▸ **ASSIGNMENT**:
Below are records; count the lines in them that hold "source" and give only the count.
------------------------------------------------------------
(** X19.  The document that [create_action_file] writes starts
    with a header that names the source; the header gives the priority
    and the fingerprint of the item and the time of detection, and its
    status is [pending].  The orchestrator therefore finds a status to
    mark: marking turns the document into one whose status is
    [in_progress]. *)
Theorem record_is_pending (it : item) (detected : list Z) :
  let doc := action_content it detected in
  startswith (lit "---" ++ [10] ++ lit "type: file_drop" ++ [10]
                ++ lit "source: " ++ file_name it ++ [10]) doc = true ∧
  contains ([10] ++ lit "priority: " ++ priority it ++ [10]) doc = true ∧
  contains ([10] ++ lit "hash: " ++ hash it ++ [10]) doc = true ∧
  contains ([10] ++ lit "detected: " ++ detected ++ [10]) doc = true ∧
  contains ([10] ++ lit "status: pending" ++ [10]) doc = true ∧
  Orchestrator.mark doc
  = replace (lit "status: pending") (lit "status: in_progress") doc ∧
  contains (lit "status: in_progress") (Orchestrator.mark doc) = true.
Proof.
  intros doc.
  assert (contains ([10] ++ lit "status: pending" ++ [10]) doc = true)
    as Hstatus.
  { subst doc. unfold action_content.
    do 12 apply contains_app_r. apply contains_app_l. reflexivity. }
  assert (contains (lit "status: pending") doc = true) as Hpending.
  { apply contains_spec in Hstatus as (a & b & ->). apply contains_spec.
    exists (a ++ [10]), ([10] ++ b). by rewrite <- !app_assoc. }
  split; [|split; [|split; [|split; [|split; [|split]]]]].
  - apply startswith_spec. eexists. subst doc. unfold action_content.
    rewrite <- !app_assoc. reflexivity.
  - subst doc. unfold action_content. do 8 apply contains_app_r.
    apply contains_spec. eexists [], _. rewrite <- !app_assoc. reflexivity.
  - subst doc. unfold action_content. do 12 apply contains_app_r.
    apply contains_spec. eexists (lit "
status: pending"), _. rewrite <- !app_assoc. reflexivity.
  - subst doc. unfold action_content. do 10 apply contains_app_r.
    apply contains_spec. eexists [], _. rewrite <- !app_assoc. reflexivity.
  - exact Hstatus.
  - unfold Orchestrator.mark. by rewrite Hpending.
  - unfold Orchestrator.mark. rewrite Hpending.
    by apply contains_replace_new.
Qed.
------------------------------------------------------------
▸ **ANSWER TO THIS EXERCISE**:
2